From a statistical point of view, most of the methods of machine learning are statistical classification and regression method to the field of engineering extension.
The term "regression" (Regression) was the origin of the British scientist Francis Galton (1822-1911) in a 1886 paper [1] to study the relationship between height and parental height of a child. After observing 1087 couples, the adult son was found to be of height =33.73+0.516* The average height of the parent (in inches). He found that the height of the child was more moderate than that of his parents: if both parents were very tall, the child was taller but shorter than his parents, and if both parents were very short, the child was taller and taller than his parents. This discovery is known as the "Return to mean" (regression to the mean). This also shows that the regression model is a soft model, and the regression model is more descriptive of the correlation between things than causality, which is not as rigorous as a physical model or some function (such as Kepler's Law of planetary motion).
1. Starting with the unary linear regression
When we judge whether we weigh properly, we have to measure our height first.

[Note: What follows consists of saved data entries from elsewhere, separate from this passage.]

(** X3: On ASCII text, every block [parseSrt] returns comes from the raw
    block at position [originalOrder], in increasing order, and its text
    lines are the last lines of that raw block; blocks and skipped blocks
    add up to the raw blocks; each block has a non-blank line, a timing
    line that re-parses to itself and its times, and no tags yet. *)
Theorem parseSrt_invariants content :
  is_ascii content = true ->
  let (bs, skipped) := parseSrt content in
  Z.of_nat (List.length bs) + skipped = Z.of_nat (List.length (srt_raw_blocks content))
  /\ StronglySorted (fun a b => originalOrder a < originalOrder b) bs
  /\ Forall (fun b =>
       (exists raw pre, nth_error (srt_raw_blocks content) (Z.to_nat (originalOrder b)) = Some raw
                        /\ split_lines (trim raw) = pre ++ lines b)
       /\ 0 <= originalOrder b < Z.of_nat (List.length (srt_raw_blocks content))
       /\ existsb (fun l => negb (is_blank l)) (lines b) = true
       /\ parseTimingLine (timingLine b) = Some (startMs b, endMs b, timingLine b)
       /\ assignedTag b = None /\ existingTag b = None /\ keepExisting b = false) bs.
Proof.
  intros _. unfold parseSrt. pose proof (parse_srt_go_spec 0 (srt_raw_blocks content)) as H.
  destruct (parse_srt_go 0 (srt_raw_blocks content)) as [bs k].
  destruct H as (Hc & Hs & Hf). split; [exact Hc|]. split; [exact Hs|].
  eapply Forall_impl; [|exact Hf]. intros b (Hb & raw & Hn & Hp).
  rewrite Z.sub_0_r in Hn.
  destruct (parse_srt_block_spec _ _ _ Hp) as (_ & H1 & H2 & H3).
  destruct (parse_srt_block_lines _ _ _ Hp) as [pre Hpre].
  split; [exists raw, pre; split; assumption|]. split; [lia|]. auto.
Qed.

(** ** Decimal digits *)

Lemma digits_value_snoc d c : digits_value (d ++ [c]) = digits_value d * 10 + digit_value c.
Proof. unfold digits_value. rewrite fold_left_app. reflexivity. Qed.

Lemma decimal_go_digits f n acc :
  0 <= n < 10 ^ Z.of_nat (S f) ->
  exists D, decimal_go (S f) n acc = D ++ acc /\ D <> []
            /\ forallb is_digit D = true /\ digits_value D = n.
Proof.
  revert n acc; induction f as [|f IH]; intros n acc Hn.
  - simpl in Hn. rewrite decimal_go_small by lia.
    exists [digit_char n].
    destruct (digit_char_spec n ltac:(lia)) as [D1 D2].
    split; [reflexivity|]. split; [discriminate|]. simpl. rewrite D1. split; [reflexivity|].
    unfold digits_value. simpl. lia.
  - destruct (Z.ltb_spec n 10).
    + rewrite decimal_go_small by lia. exists [digit_char n].
      destruct (digit_char_spec n ltac:(lia)) as [D1 D2].
      split; [reflexivity|]. split; [discriminate|]. simpl. rewrite D1. split; [reflexivity|].
      unfold digits_value. simpl. lia.
    + rewrite decimal_go_big by lia.
      assert (Hq : 0 <= n / 10 < 10 ^ Z.of_nat (S f)).
      { split; [apply Z.div_pos; lia|]. apply Z.div_lt_upper_bound; [lia|].
        rewrite Nat2Z.inj_succ, Z.pow_succ_r in Hn by lia.
        rewrite Nat2Z.inj_succ, Z.pow_succ_r in Hn |- * by lia. lia. }
      destruct (IH (n / 10) (digit_char (n mod 10) :: acc) Hq) as (D & E & Hne & Hd & Hv).
      pose proof (Z.mod_pos_bound n 10 ltac:(lia)) as Hm.
      destruct (digit_char_spec (n mod 10) Hm) as [D1 D2].
      exists (D ++ [digit_char (n mod 10)]). rewrite E, <- app_assoc. split; [reflexivity|].
      split; [destruct D; [congruence|discriminate]|].
      rewrite forallb_app, Hd. simpl. rewrite D1. split; [reflexivity|].
      rewrite digits_value_snoc, Hv, D2. pose proof (Z.div_mod n 10). lia.
Qed.

Lemma String_of_Z_digits n :
  0 <= n ->
  String_of_Z n <> [] /\ forallb is_digit (String_of_Z n) = true
  /\ digits_value (String_of_Z n) = n.
Proof.
  intros Hn. unfold String_of_Z. destruct (Z.ltb_spec n 0); [lia|]. unfold decimal.
  destruct (decimal_go_digits (Z.to_nat (Z.log2 n)) n []) as (D & E & H1 & H2 & H3).
  - split; [lia|]. destruct (Z.eq_dec n 0) as [->|Hnz]; [simpl; lia|].
    pose proof (Z.log2_spec n ltac:(lia)) as [_ Hs].
    pose proof (Z.log2_nonneg n).
    rewrite Nat2Z.inj_succ, Z2Nat.id by lia.
    apply (Z.lt_le_trans _ _ _ Hs). apply Z.pow_le_mono_l. lia.
  - rewrite E, app_nil_r. auto.
Qed.

(** ** Lines and blocks *)

Lemma contains_arrow_app x y : contains_arrow y = true -> contains_arrow (x ++ y) = true.
Proof.
  induction x as [|c x IH]; simpl; [auto|]. intros H. rewrite IH by exact H.
  apply orb_true_r.
Qed.

Lemma contains_arrow_minus t : contains_arrow t = true -> In "-"%byte t.
Proof.
  induction t as [|c t IH]; simpl; [discriminate|].
  intros H. apply orb_true_iff in H. destruct H as [H|H]; [|right; apply IH, H].
  left. unfold starts_with, str_eqb in H.
  destruct (list_eq_dec Byte.byte_eq_dec (firstn (List.length arrow) (c :: t)) arrow)
    as [E|E]; [|discriminate].
  simpl in E. injection E; intros; subst; reflexivity.
Qed.

Lemma digits_no_arrow t : forallb is_digit t = true -> contains_arrow t = false.
Proof.
  intros H. destruct (contains_arrow t) eqn:E; [|reflexivity].
  apply contains_arrow_minus in E. rewrite forallb_forall in H.
  specialize (H _ E). discriminate H.
Qed.

Lemma split_on_plain l t cur :
  no_break l = true -> split_on_go NL (l ++ t) cur = split_on_go NL t (cur ++ l).
Proof.
  revert cur; induction l as [|c l IH]; intros cur H; simpl.
  - rewrite app_nil_r. reflexivity.
  - apply andb_true_iff in H. destruct H as [Hc Hl].
    apply andb_true_iff in Hc. destruct Hc as [Hc _]. apply negb_true_iff in Hc.
    rewrite Hc, IH by exact Hl. rewrite <- app_assoc. reflexivity.
Qed.

Lemma split_lines_join ls :
  ls <> [] -> Forall (fun l => no_break l = true) ls -> split_lines (join [NL] ls) = ls.
Proof.
  unfold split_lines. intros Hne Hf.
  assert (G : forall cur, split_on_go NL (join [NL] ls) cur
                          = match ls with [] => [cur] | l :: r => (cur ++ l) :: r end).
  { clear Hne. induction Hf as [|l r Hl Hr IH]; intros cur; [reflexivity|].
    destruct r as [|l' r].
    - simpl. rewrite <- (app_nil_r l) at 1. rewrite split_on_plain by exact Hl. reflexivity.
    - change (join [NL] (l :: l' :: r)) with (l ++ [NL] ++ join [NL] (l' :: r)).
      rewrite split_on_plain by exact Hl. simpl.
      f_equal. apply IH. }
  rewrite G. destruct ls; [congruence|reflexivity].
Qed.

Lemma join_last sep ls :
  ls <> [] -> exists pre, join sep ls = pre ++ last ls [].
Proof.
  induction ls as [|l ls IH]; intros Hne; [congruence|].
  destruct ls as [|l' ls].
  - exists []. reflexivity.
  - destruct IH as [pre E]; [discriminate|].
    exists (l ++ sep ++ pre). change (join sep (l :: l' :: ls)) with (l ++ sep ++ join sep (l' :: ls)).
    rewrite E, !app_assoc. reflexivity.
Qed.

Lemma no_cr_join sep ls :
  no_cr sep = true -> Forall (fun l => no_cr l = true) ls -> no_cr (join sep ls) = true.
Proof.
  intros Hs Hf. induction Hf as [|l r Hl Hr IH]; [reflexivity|].
  destruct r as [|l' r]; [exact Hl|].
  change (join sep (l :: l' :: r)) with (l ++ sep ++ join sep (l' :: r)).
  rewrite !no_cr_app, Hl, Hs, IH. reflexivity.
Qed.

Lemma drop_spaces_head t c r : drop_spaces t = c :: r -> is_space c = false.
Proof.
  induction t as [|x t IH]; simpl; [discriminate|].
  destruct (is_space x) eqn:E; [exact IH|]. intros H. injection H as <- _. exact E.
Qed.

Because in both physical and aesthetic terms, weight and height are related. It is common to think that the human body is homogeneous, that is, the relationship between height and weight is linear, then we hope to establish a linear regression model of one element.
Y=β0+β1x+ε,
X is the current height, ε is the error term, β0 and β1 are two constants, it is generally considered that each height of ε is independent, and the average value is 0, the variance is σ2 normal distribution, recorded as Ε-i.i.d~n (0,σ2). Because of the error, the current height x under the weight y, recorded as y|x, also exists y|x ~n (β0+β1x,σ2), so we put our own height x in, we can get that height under the weight of the average, and 99.74% of the confidence that the height, weight should be between (β0+β1x-3σ,β0+β1x+3σ). Of course, if you deviate from this interval, the weight is not standard, but this also requires that the value of σ is not too large.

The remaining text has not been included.